The full set of lines below has to be written out again exactly.

++++++++++

(** C5: the first response time of a stored issue is the time from the
    start of the issue to its first message of the support side with
    intent acknowledgment, response or request for information, and is
    unset when there is no such message; once set it keeps its value
    through every later message and through the closing pass. *)
Theorem C5_first_response_set_once msgs st i iss :
  process_all lower initial_state msgs = Some st →
  issues st !! i = Some iss →
  first_response_time iss =
    (fun m => timestamp m - start_time iss) <$> find responds (messages iss) ∧
  ∀ more st', process_all lower st more = Some st' →
    ∃ iss', issues st' !! i = Some iss' ∧
            (is_Some (first_response_time iss) →
             first_response_time iss' = first_response_time iss) ∧
            ∃ l f, finalize (issues st') = Some l ∧ l !! i = Some f ∧
                   first_response_time f = first_response_time iss'.
Proof.
  intros Hrun Hi.
  pose proof (reachable_inv lower _ _ Hrun) as Hinv.
  split.
  - destruct Hinv as [Hall _]. by apply (Forall_lookup_1 _ _ _ _ Hall Hi).
  - intros more st' Hmore.
    destruct (process_all_related lower
                (fun a b => is_Some (first_response_time a) →
                            first_response_time b = first_response_time a)
                (fun _ => True)) with (more := more) (st := st) (st' := st')
                                      (i := i) (iss := iss)
      as (iss' & Hi' & Hkeep); try done.
    { intros x y z Hxy Hyz Hx. rewrite <- (Hxy Hx). apply Hyz. by rewrite (Hxy Hx). }
    { intros msg x _ _ _ [d Hd]. by rewrite append_message_first_response_time, Hd. }
    { intros x y Hcl _. unfold close_pending in Hcl.
      destruct (decide (status x = open)); [|by simplify_eq].
      destruct (last_timestamp x); simpl in Hcl; by simplify_eq. }
    { by apply Forall_true. }
    exists iss'. split; [done|]. split; [done|].
    assert (Hinv' : state_inv st').
    { destruct (process_all_inv lower more st Hinv) as (? & ? & ?). congruence. }
    destruct (finalize_is_Some (issues st')) as [l Hl]; [apply Hinv'|].
    destruct (finalize_lookup _ _ _ _ Hl Hi') as (f & Hf & Hfin).
    exists l, f. split; [done|]. split; [done|].
    by destruct (finalize_issue_closed _ _ Hfin) as (_ & _ & -> & _).
Qed.

(** C6: the status of a stored issue never changes once it is not open;
    an issue enters the list open; the closing pass leaves no issue open
    and changes no status other than open. *)
Theorem C6_status_only_forward msgs st more st' :
  process_all lower initial_state msgs = Some st →
  process_all lower st more = Some st' →
  (∀ i iss, issues st !! i = Some iss →
     ∃ iss', issues st' !! i = Some iss' ∧
             (status iss ≠ open → status iss' = status iss)) ∧
  (∀ msg b st'' i new,
     process_message lower st' msg = Some (b, st'') →
     issues st' !! i = None → issues st'' !! i = Some new →
     status new = open) ∧
  (∃ l, finalize (issues st') = Some l ∧
     ∀ i iss', issues st' !! i = Some iss' →
       ∃ f, l !! i = Some f ∧ status f ≠ open ∧
            (status iss' ≠ open → status f = status iss')).
Proof.
  intros Hrun Hmore.
  pose proof (reachable_inv lower _ _ Hrun) as Hinv.
  split; [|split].
  - intros i iss Hi.
    apply (process_all_related lower
             (fun a b => status a ≠ open → status b = status a)
             (fun _ => True)) with (more := more) (st := st); try done.
    + intros x y z Hxy Hyz Hx. rewrite <- (Hxy Hx). apply Hyz. by rewrite (Hxy Hx).
    + intros msg x _ [Ho|Hr] _ Hx; [done|].
      rewrite append_message_status, Hr. by destruct (resolves msg).
    + intros x y Hcl Hx. unfold close_pending in Hcl.
      destruct (decide (status x = open)); [done | by simplify_eq].
    + by apply Forall_true.
  - intros msg b st'' i new Hstep Hnone Hnew.
    by rewrite (process_message_new lower _ _ _ _ _ _ Hstep Hnone Hnew).
  - assert (Hinv' : state_inv st').
    { destruct (process_all_inv lower more st Hinv) as (? & ? & ?). congruence. }
    destruct (finalize_is_Some (issues st')) as [l Hl]; [apply Hinv'|].
    exists l. split; [done|]. intros i iss' Hi.
    destruct (finalize_lookup _ _ _ _ Hl Hi) as (f & Hf & Hfin).
    exists f. split; [done|].
    destruct (finalize_issue_closed _ _ Hfin) as (? & Hsame & _).
    split; [done|]. intros Hno. by rewrite (Hsame Hno).
Qed.
Lemma on_candidate_keeps g c x : x ∈ ips g -> x ∈ ips (on_candidate g c).
Proof.
  intros Hx. unfold on_candidate.
  destruct (ip_match c) as [ip|]; [|exact Hx].
  destruct (String.prefix "192.168." ip || String.prefix "10." ip
            || String.prefix "172." ip); cbn [ips]; [now apply set_add_old|].
  destruct (negb (String.prefix "0." ip)); cbn [ips];
    [now apply set_add_old|exact Hx].
Qed.

Lemma gather_keeps events : forall g x,
  x ∈ ips g -> x ∈ localIPs (gather g events).
Proof.
  induction events as [|[c|] rest IH]; intros g x Hx;
    cbn [gather finalize localIPs]; [exact Hx| |exact Hx].
  apply IH. now apply on_candidate_keeps.
Qed.

Lemma gather_complete before : forall g after c ip,
  EndOfCandidates ∉ before ->
  Candidate c ∈ before ->
  ip_match c = Some ip -> String.prefix "0." ip = false ->
  ip ∈ localIPs (gather g (before ++ after)).
Proof.
  induction before as [|ev rest IH]; intros g after c ip Hend Hin Hm Hz.
  - now apply elem_of_nil in Hin.
  - apply not_elem_of_cons in Hend as [Hev Hend].
    destruct ev as [c0|]; [|congruence].
    cbn [app gather].
    apply elem_of_cons in Hin as [[= ->]|Hin].
    + apply gather_keeps. now apply on_candidate_adds.
    + now apply IH with c.
Qed.

(** X11: Every address read off a candidate delivered before the null
    candidate is listed in [localIPs], unless it starts with ["0."] -
    private or not; together with soundness, [localIPs] holds exactly the
    addresses matched while gathering. *)
Theorem getWebRTCInfo_localIPs_complete (b : browser)
    (before after : list ice_event) (c ip : string) :
  has_RTCPeerConnection b = true ->
  setup_throws b = false ->
  ice b = before ++ after ->
  EndOfCandidates ∉ before ->
  Candidate c ∈ before ->
  ip_match c = Some ip ->
  String.prefix "0." ip = false ->
  ip ∈ localIPs (getWebRTCInfo b).
Proof.
  intros Hcap Hsetup Hice Hend Hin Hm Hz.
  unfold getWebRTCInfo. rewrite Hcap, Hsetup, Hice. cbn [negb].
  now apply gather_complete with c.
Qed.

++++++++++

:: SOLUTION TO THIS TASK ::
(** C5: the first response time of a stored issue is the time from the
    start of the issue to its first message of the support side with
    intent acknowledgment, response or request for information, and is
    unset when there is no such message; once set it keeps its value
    through every later message and through the closing pass. *)
Theorem C5_first_response_set_once msgs st i iss :
  process_all lower initial_state msgs = Some st →
  issues st !! i = Some iss →
  first_response_time iss =
    (fun m => timestamp m - start_time iss) <$> find responds (messages iss) ∧
  ∀ more st', process_all lower st more = Some st' →
    ∃ iss', issues st' !! i = Some iss' ∧
            (is_Some (first_response_time iss) →
             first_response_time iss' = first_response_time iss) ∧
            ∃ l f, finalize (issues st') = Some l ∧ l !! i = Some f ∧
                   first_response_time f = first_response_time iss'.
Proof.
  intros Hrun Hi.
  pose proof (reachable_inv lower _ _ Hrun) as Hinv.
  split.
  - destruct Hinv as [Hall _]. by apply (Forall_lookup_1 _ _ _ _ Hall Hi).
  - intros more st' Hmore.
    destruct (process_all_related lower
                (fun a b => is_Some (first_response_time a) →
                            first_response_time b = first_response_time a)
                (fun _ => True)) with (more := more) (st := st) (st' := st')
                                      (i := i) (iss := iss)
      as (iss' & Hi' & Hkeep); try done.
    { intros x y z Hxy Hyz Hx. rewrite <- (Hxy Hx). apply Hyz. by rewrite (Hxy Hx). }
    { intros msg x _ _ _ [d Hd]. by rewrite append_message_first_response_time, Hd. }
    { intros x y Hcl _. unfold close_pending in Hcl.
      destruct (decide (status x = open)); [|by simplify_eq].
      destruct (last_timestamp x); simpl in Hcl; by simplify_eq. }
    { by apply Forall_true. }
    exists iss'. split; [done|]. split; [done|].
    assert (Hinv' : state_inv st').
    { destruct (process_all_inv lower more st Hinv) as (? & ? & ?). congruence. }
    destruct (finalize_is_Some (issues st')) as [l Hl]; [apply Hinv'|].
    destruct (finalize_lookup _ _ _ _ Hl Hi') as (f & Hf & Hfin).
    exists l, f. split; [done|]. split; [done|].
    by destruct (finalize_issue_closed _ _ Hfin) as (_ & _ & -> & _).
Qed.

(** C6: the status of a stored issue never changes once it is not open;
    an issue enters the list open; the closing pass leaves no issue open
    and changes no status other than open. *)
Theorem C6_status_only_forward msgs st more st' :
  process_all lower initial_state msgs = Some st →
  process_all lower st more = Some st' →
  (∀ i iss, issues st !! i = Some iss →
     ∃ iss', issues st' !! i = Some iss' ∧
             (status iss ≠ open → status iss' = status iss)) ∧
  (∀ msg b st'' i new,
     process_message lower st' msg = Some (b, st'') →
     issues st' !! i = None → issues st'' !! i = Some new →
     status new = open) ∧
  (∃ l, finalize (issues st') = Some l ∧
     ∀ i iss', issues st' !! i = Some iss' →
       ∃ f, l !! i = Some f ∧ status f ≠ open ∧
            (status iss' ≠ open → status f = status iss')).
Proof.
  intros Hrun Hmore.
  pose proof (reachable_inv lower _ _ Hrun) as Hinv.
  split; [|split].
  - intros i iss Hi.
    apply (process_all_related lower
             (fun a b => status a ≠ open → status b = status a)
             (fun _ => True)) with (more := more) (st := st); try done.
    + intros x y z Hxy Hyz Hx. rewrite <- (Hxy Hx). apply Hyz. by rewrite (Hxy Hx).
    + intros msg x _ [Ho|Hr] _ Hx; [done|].
      rewrite append_message_status, Hr. by destruct (resolves msg).
    + intros x y Hcl Hx. unfold close_pending in Hcl.
      destruct (decide (status x = open)); [done | by simplify_eq].
    + by apply Forall_true.
  - intros msg b st'' i new Hstep Hnone Hnew.
    by rewrite (process_message_new lower _ _ _ _ _ _ Hstep Hnone Hnew).
  - assert (Hinv' : state_inv st').
    { destruct (process_all_inv lower more st Hinv) as (? & ? & ?). congruence. }
    destruct (finalize_is_Some (issues st')) as [l Hl]; [apply Hinv'|].
    exists l. split; [done|]. intros i iss' Hi.
    destruct (finalize_lookup _ _ _ _ Hl Hi) as (f & Hf & Hfin).
    exists f. split; [done|].
    destruct (finalize_issue_closed _ _ Hfin) as (? & Hsame & _).
    split; [done|]. intros Hno. by rewrite (Hsame Hno).
Qed.
Lemma on_candidate_keeps g c x : x ∈ ips g -> x ∈ ips (on_candidate g c).
Proof.
  intros Hx. unfold on_candidate.
  destruct (ip_match c) as [ip|]; [|exact Hx].
  destruct (String.prefix "192.168." ip || String.prefix "10." ip
            || String.prefix "172." ip); cbn [ips]; [now apply set_add_old|].
  destruct (negb (String.prefix "0." ip)); cbn [ips];
    [now apply set_add_old|exact Hx].
Qed.

Lemma gather_keeps events : forall g x,
  x ∈ ips g -> x ∈ localIPs (gather g events).
Proof.
  induction events as [|[c|] rest IH]; intros g x Hx;
    cbn [gather finalize localIPs]; [exact Hx| |exact Hx].
  apply IH. now apply on_candidate_keeps.
Qed.

Lemma gather_complete before : forall g after c ip,
  EndOfCandidates ∉ before ->
  Candidate c ∈ before ->
  ip_match c = Some ip -> String.prefix "0." ip = false ->
  ip ∈ localIPs (gather g (before ++ after)).
Proof.
  induction before as [|ev rest IH]; intros g after c ip Hend Hin Hm Hz.
  - now apply elem_of_nil in Hin.
  - apply not_elem_of_cons in Hend as [Hev Hend].
    destruct ev as [c0|]; [|congruence].
    cbn [app gather].
    apply elem_of_cons in Hin as [[= ->]|Hin].
    + apply gather_keeps. now apply on_candidate_adds.
    + now apply IH with c.
Qed.

(** X11: Every address read off a candidate delivered before the null
    candidate is listed in [localIPs], unless it starts with ["0."] -
    private or not; together with soundness, [localIPs] holds exactly the
    addresses matched while gathering. *)
Theorem getWebRTCInfo_localIPs_complete (b : browser)
    (before after : list ice_event) (c ip : string) :
  has_RTCPeerConnection b = true ->
  setup_throws b = false ->
  ice b = before ++ after ->
  EndOfCandidates ∉ before ->
  Candidate c ∈ before ->
  ip_match c = Some ip ->
  String.prefix "0." ip = false ->
  ip ∈ localIPs (getWebRTCInfo b).
Proof.
  intros Hcap Hsetup Hice Hend Hin Hm Hz.
  unfold getWebRTCInfo. rewrite Hcap, Hsetup, Hice. cbn [negb].
  now apply gather_complete with c.
Qed.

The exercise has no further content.